(** The cells from number [t] on: [n] calls of [getline] and of [stof], the
    first call of [stof] that does not return deciding the outcome. *)
Lemma read_from (n t : nat) (done : list fp) (fields : list string)
    (value : string) :
  Forall (fun f => has_charb comma f = false) fields ->
  length done = t -> (t + n = 512)%nat ->
  for_each (seqZ (Z.of_nat t) (Z.of_nat n)) (read_cell stof)
    ((pending fields value).1, (pending fields value).2,
     done ++ replicate n fp_zero)
  = (do vs <- map_outcome stof (cell_texts n fields value);
     Returned ((pending (advance n fields value).1 (advance n fields value).2).1,
               (pending (advance n fields value).1 (advance n fields value).2).2,
               done ++ vs)).
Proof.
  revert t done fields value.
  induction n as [|n IH]; intros t done fields value Hf Hd Ht.
  - reflexivity.
  - rewrite seqZ_cons by lia. cbn [for_each].
    unfold read_cell at 1. rewrite (getline_pending fields value Hf).
    rewrite (cell_texts_S n fields value), (advance_S n fields value).
    cbn [map_outcome].
    set (fields' := (advance 1 fields value).1).
    set (value' := (advance 1 fields value).2).
    assert (Hf' : Forall (fun f => has_charb comma f = false) fields')
      by (apply advance_comma_free; exact Hf).
    destruct (pending fields' value') as [ss' v'] eqn:E.
    assert (v' = value') as -> by (rewrite <- (pending_value fields' value'), E;
                                   reflexivity).
    destruct (stof value') as [x| |]; cbn [bind]; [|reflexivity..].
    destruct (cell_number (Z.of_nat t) ltac:(lia)) as (Hi & Hj & Hk & Hu).
    unfold find_matchesmulti.mat3_set.
    rewrite bool_decide_eq_true_2 by auto. rewrite Hu, Nat2Z.id. cbn [bind].
    rewrite insert_app_r_alt by lia.
    replace (t - length done)%nat with 0%nat by lia.
    cbn [replicate]. change (<[0%nat:=x]> (fp_zero :: replicate n fp_zero))
      with (x :: replicate n fp_zero).
    replace (Z.succ (Z.of_nat t)) with (Z.of_nat (S t)) by lia.
    replace (Z.pred (Z.of_nat (S n))) with (Z.of_nat n) by lia.
    replace ss' with (pending fields' value').1 by (rewrite E; reflexivity).
    rewrite <- (pending_value fields' value') at 2.
    rewrite (cons_middle x done), app_assoc.
    rewrite (IH (S t) (done ++ [x]) fields' value' Hf')
      by (rewrite ?length_app; simpl; lia).
    destruct (map_outcome stof (cell_texts n fields' value')) as [vs| |];
      cbn [bind]; [|reflexivity..].
    rewrite <- app_assoc. reflexivity.
Qed.

Lemma read_cells_values (fields : list string) (value : string) :
  Forall (fun f => has_charb comma f = false) fields ->
  find_matchesmulti.read_cells stof 8 (pending fields value).1
    (pending fields value).2
  = (do vs <- map_outcome stof (cell_texts 512 fields value);
     Returned ((pending (advance 512 fields value).1
                  (advance 512 fields value).2).1,
               (pending (advance 512 fields value).1
                  (advance 512 fields value).2).2,
               vs)).
Proof.
  intros Hf. rewrite read_cells_flat.
  exact (read_from 512 0 [] fields value Hf eq_refl eq_refl).
Qed.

• • • • •

PROBLEM TO SOLVE. State only the count of lines above that hold the string "Returned".

ANSWER. 2